While Roth's market research began with his own stomach, his instincts led him to a market niche that's expected to top $1 billion by 2001. Sales of "meat alternatives," which include things such as veggie burgers, tofu hot dogs and soy sausage, hit $334.8 million for the 12 months ended in February. That's up 32.5% from the previous year, according to Spence Information Resources, a San Francisco-based natural products market research firm.

It's a category that's catching on with aging carnivores, youthful animal lovers, vegetarians and other health-conscious consumers who want the guiltless pleasure of devouring something that tastes like meat but isn't. El Burrito Soyrizo contains no cholesterol and has about 60% fewer calories from fat than chorizo, but it costs about three times as much, retailing for about $3 a pound.

"These products are booming in the mass market because people are taking a more proactive approach to their health," said Karen Raterman, editor of Natural Foods Merchandiser magazine. "People are a lot more aware of the benefits of soy . . . and the products are better tasting" than they used to be.

Keeping an eye peeled for growing niche markets is nothing new to the enterprising Roth. The son of an immigrant Austrian grocer, the North Dakota native moved his family in 1960 to California, where he was struck by L.A.'s fast-growing Latino population.

So he bought an ailing El Monte supermarket in 1968 and stocked it with every Mexican item he could lay his hands on. Then he reached out to the surrounding Latino community. Roth didn't speak a lick of Spanish, but he knew enough about merchandising to double sales within the first month. He later would begin making fresh tortillas and salsa to supply his own customers and those of neighboring supermarkets in a seat-of-the-pants operation that eventually became El Burrito.

Roth had a lot of help with product development in those early years, when shoppers basically told him what to put into his salsa.

"Mrs. Garcia, Mrs. Hernandez, Mrs. Guerrero, everybody had a recipe," said Roth, recalling the days of chopping cilantro in the back of the supermarket, which he sold in 1987. "My customers really developed the product for me."
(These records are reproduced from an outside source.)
(** ** The control segment *)
Lemma hca_decode_ctrl qpt cs op idx size fm imm body R :
  0 ≤ op < 2 ^ 8 → 0 ≤ cs_qp_num cs < 2 ^ 24 → 0 ≤ fm < 2 ^ 8 → 0 ≤ imm < 2 ^ 32 →
  1 ≤ size < 64 → Z.of_nat (length body) = 16 * (size - 1) →
  hca_decode qpt ((ctrl_bytes cs op idx 0 size fm imm ++ body) ++ R) =
  let rl := hca_raddr_len qpt op in
  let al := hca_av_len qpt body in
  data ← parse_data (S (length body)) (drop (rl + al) body);
  Some (HcaReq op 0 (u16 idx) (cs_qp_num cs) fm imm
          (if decide (rl = 0%nat) then None
           else Some (be_word (take 8 body), be_word (take 4 (drop 8 body))))
          (take al body) data, size).
Proof.
  intros Hop Hqp Hfm Himm Hsz Hbody.
  destruct (ctrl_word0 (u16 idx) op (u16_range idx) Hop) as (Hw0 & E0a & E0b & E0c).
  destruct (ctrl_word1 (cs_qp_num cs) size Hqp ltac:(lia)) as (Hw1 & E1a & E1b).
  set (w0 := Z.shiftl (u8 0) 24 .| Z.shiftl (u16 idx) 8 .| op) in *.
  set (w1 := u32 (Z.shiftl (cs_qp_num cs) 8) .| (u8 size .& 0x3F)) in *.
  set (bs := (ctrl_bytes cs op idx 0 size fm imm ++ body) ++ R).
  assert (Ebs : bs = be_bytes 4 w0 ++ be_bytes 4 w1 ++ be_bytes 4 fm ++ le_bytes 4 imm ++ body ++ R).
  { unfold bs, ctrl_bytes, w0, w1. rewrite <-!(assoc_L (++)).
    assert (u8 op = op) as -> by by apply Z.mod_small.
    by assert (u8 fm = fm) as -> by by apply Z.mod_small. }
  unfold hca_decode.
  assert (be_word (take 4 bs) = w0) as -> by (rewrite Ebs; by apply be_word4).
  assert (drop 4 bs = be_bytes 4 w1 ++ be_bytes 4 fm ++ le_bytes 4 imm ++ body ++ R) as ->.
  { rewrite Ebs. apply drop_app_length'. by rewrite length_be_bytes. }
  assert (drop 8 bs = be_bytes 4 fm ++ le_bytes 4 imm ++ body ++ R) as ->.
  { rewrite Ebs, (assoc_L (++)). apply drop_app_length'. by rewrite length_app, !length_be_bytes. }
  assert (drop 12 bs = le_bytes 4 imm ++ body ++ R) as ->.
  { rewrite Ebs, !(assoc_L (++)), <-(assoc_L (++) _ body R), <-(assoc_L (++) _ (le_bytes 4 imm)).
    apply drop_app_length'. by rewrite !length_app, !length_be_bytes. }
  assert (drop 16 bs = body ++ R) as ->.
  { unfold bs. rewrite <-(assoc_L (++)). apply drop_app_length'. by rewrite length_ctrl_bytes. }
  rewrite !be_word4 by lia. rewrite E0a, E0b, E0c, E1a, E1b.
  rewrite (take_app_length' (le_bytes 4 imm)) by by rewrite length_le_bytes.
  rewrite le_word_bytes, (Z.mod_small imm) by lia.
  change 0xFF with (2 ^ 8 - 1). rewrite u64_land_mask, (Z.mod_small fm) by lia.
  assert (Hlen : (16 * size <=? Z.of_nat (length bs)) = true).
  { apply Z.leb_le. unfold bs. rewrite !length_app, length_ctrl_bytes. lia. }
  rewrite Hlen, (proj2 (Z.leb_le 1 size)) by lia. cbn [andb].
  rewrite (take_app_length' body) by lia. done.
Qed.

(** ** Address vectors *)
Lemma testbit_ntohl x : Z.testbit (ntohl x) 31 = Z.testbit x 7.
Proof.
  unfold ntohl, htonl, be_bytes. cbn [le_bytes rev app le_word].
  set (b1 := u8 (Z.shiftr x 8)). set (b2 := u8 (Z.shiftr (Z.shiftr x 8) 8)).
  set (b3 := u8 (Z.shiftr (Z.shiftr (Z.shiftr x 8) 8) 8)).
  assert (0 ≤ b1 < 2 ^ 8) by apply u8_range. assert (0 ≤ b2 < 2 ^ 8) by apply u8_range.
  assert (0 ≤ b3 < 2 ^ 8) by apply u8_range. clearbody b1 b2 b3.
  pose proof (u8_range x) as Hx. apply Z.b2z_inj. rewrite !Z.testbit_spec' by lia.
  replace ((b3 + 256 * (b2 + 256 * (b1 + 256 * (u8 x + 256 * 0)))) / 2 ^ 31) with (u8 x / 2 ^ 7).
  - unfold u8. change (2 ^ 8) with (2 ^ 7 * 2). rewrite Z.rem_mul_r by lia.
    rewrite Z.add_comm, Z.mul_comm, Z.div_add_l, (Z.div_small (x mod 2 ^ 7)), Z.add_0_r
      by (try apply Z.mod_pos_bound; lia). by rewrite Z.mod_mod by lia.
  - apply Z.div_unique with (r := b3 + 256 * b2 + 65536 * b1 + 2 ^ 24 * (u8 x mod 2 ^ 7)).
    + pose proof (Z.mod_pos_bound (u8 x) (2 ^ 7) ltac:(lia)). lia.
    + pose proof (Z.div_mod (u8 x) (2 ^ 7) ltac:(lia)). lia.
Qed.

Lemma has_grh_testbit av : has_grh av = Z.testbit (av_dqp_dct av) 7.
Proof.
  unfold has_grh. change (ntohl MLX5_EXTENDED_UD_AV) with (2 ^ 7).
  destruct (Z.testbit (av_dqp_dct av) 7) eqn:E.
  - destruct (_ =? 0) eqn:F; [|done]. apply Z.eqb_eq in F.
    assert (Z.testbit (av_dqp_dct av .& 2 ^ 7) 7 = true) as G by by rewrite Z.land_spec, E.
    by rewrite F in G.
  - assert (av_dqp_dct av .& 2 ^ 7 = 0) as ->; [|done].
    apply Z.bits_inj'. intros i Hi. rewrite Z.land_spec, Z.bits_0, Z.pow2_bits_eqb by lia.
    destruct (7 =? i) eqn:F; [apply Z.eqb_eq in F as <-|]; by rewrite ?E, ?andb_false_r.
Qed.

Lemma hca_av_len_datagram wr R :
  length (ud_ah wr) = 48%nat → 0 ≤ ud_remote_qpn wr < 2 ^ 24 →
  hca_av_len IBV_QPT_UD (datagram_bytes wr ++ R) = av_size (ud_ah wr).
Proof.
  intros Hah Hqpn. unfold hca_av_len. rewrite bool_decide_true by done.
  unfold datagram_bytes. rewrite <-!(assoc_L (++)).
  set (x := av_dqp_dct (ud_ah wr) .| htonl (ud_remote_qpn wr)).
  rewrite (assoc_L (++) (be_bytes 4 _)), drop_app_length'.
  2: { rewrite length_app, length_be_bytes, length_take, length_drop. lia. }
  rewrite take_app_length' by by rewrite length_le_bytes.
  change (be_word (le_bytes 4 x)) with (ntohl x). rewrite testbit_ntohl.
  unfold x, av_size. rewrite has_grh_testbit, Z.lor_spec, <-(testbit_ntohl (htonl _)), ntohl_htonl.
  rewrite u32_small, (data_word_ptr (ud_remote_qpn wr)) by lia. by rewrite orb_false_r.
Qed.

(** ** A request and what the device makes of it *)
Definition hca_opcode (op : ibv_exp_wr_opcode) : option (Z * bool) :=
  match op with
  | IBV_EXP_WR_SEND => Some (MLX5_OPCODE_SEND, false)
  | IBV_EXP_WR_SEND_WITH_IMM => Some (MLX5_OPCODE_SEND_IMM, true)
  | IBV_EXP_WR_RDMA_WRITE => Some (MLX5_OPCODE_RDMA_WRITE, false)
  | IBV_EXP_WR_RDMA_WRITE_WITH_IMM => Some (MLX5_OPCODE_RDMA_WRITE_IMM, true)
  | _ => None
  end.

Definition is_write (op : ibv_exp_wr_opcode) : bool :=
  bool_decide (op = IBV_EXP_WR_RDMA_WRITE ∨ op = IBV_EXP_WR_RDMA_WRITE_WITH_IMM).

(** The segments between control segment and data. *)
Definition mid_bytes (qpt : ibv_qp_type) (wr : ibv_exp_send_wr) : list Z :=
  match qpt with
  | IBV_QPT_UC | IBV_QPT_RC =>
      if is_write (exp_opcode wr) then raddr_bytes (rdma_remote_addr wr) (rdma_rkey wr) else []
  | IBV_QPT_UD => datagram_bytes wr
  | _ => []
  end.

(** Size of the WQE in units of 16 bytes. *)
Definition mid_len (qpt : ibv_qp_type) (wr : ibv_exp_send_wr) : nat :=
  match qpt with
  | IBV_QPT_UC | IBV_QPT_RC => if is_write (exp_opcode wr) then 16 else 0
  | IBV_QPT_UD => av_size (ud_ah wr)
  | _ => 0
  end.
Definition wqe_units (host : Z → Z) (qpt : ibv_qp_type) (fl : send_flags) (wr : ibv_exp_send_wr) : Z :=
  1 + Z.of_nat (mid_len qpt wr / 16) + data_units host (IBV_SEND_INLINE fl) (sg_list wr).

Definition flag_byte (sq_signal_bits : Z) (fl : send_flags) : Z :=
  sq_signal_bits .| fm_ce_se_of (IBV_SEND_SOLICITED fl) (IBV_SEND_SIGNALED fl) (IBV_SEND_FENCE fl).

(** The request that the device should see. *)
Definition hca_request (host : Z → Z) (e : wqe_env) (sq_signal_bits : Z) (fl : send_flags)
    (wr : ibv_exp_send_wr) : option hca_req :=
  '(op, imm) ← hca_opcode (exp_opcode wr);
  Some (HcaReq op 0 (u16 (we_scur_post e)) (cs_qp_num (we_ctrl_seg e)) (flag_byte sq_signal_bits fl)
          (if imm : bool then imm_data wr else 0)
          (if bool_decide (we_qp_type e = IBV_QPT_UD) then None
           else if is_write (exp_opcode wr) then Some (rdma_remote_addr wr, rdma_rkey wr) else None)
          (if bool_decide (we_qp_type e = IBV_QPT_UD) then datagram_bytes wr else [])
          (hca_data_of host (IBV_SEND_INLINE fl) (sg_list wr))).

(** Requests that the programs of the repository post. *)
Record wr_ok (qpt : ibv_qp_type) (wr : ibv_exp_send_wr) : Prop := WrOk
  { wo_op : is_Some (hca_opcode (exp_opcode wr));
    wo_ud : qpt = IBV_QPT_UD → is_write (exp_opcode wr) = false;
    wo_imm : 0 ≤ imm_data wr < 2 ^ 32;
    wo_sges : Forall plain_sge (sg_list wr);
    wo_raddr : 0 ≤ rdma_remote_addr wr < 2 ^ 64;
    wo_rkey : 0 ≤ rdma_rkey wr < 2 ^ 32;
    wo_ah : length (ud_ah wr) = 48%nat;
    wo_qpn : 0 ≤ ud_remote_qpn wr < 2 ^ 24 }.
But Roth was on his own in concocting a meatless chorizo after he tasted and rejected other vegetarian brands on the market. Product development at big food manufacturers often involves scientists and fancy equipment. At El Burrito, tucked in the back of a cramped industrial park near a rail spur, the test kitchen was an 8-quart blender, a frying pan and a stomach strong enough to handle some of the early experiments.

"It had the consistency of oatmeal in the very beginning," admitted Roth, who began work on the soy chorizo in late 1995. "It was a lot of trial and error."

Protein-rich, low-fat soy was the logical foundation for a vegetarian chorizo. But finding a version that would mimic the color and texture of sausage proved to be an exacting chore. After a couple of dead-ends and a trip to Mexico to investigate a soy-based product made there, Roth latched onto dehydrated granules made by agribusiness giant Archer-Daniels-Midland Co.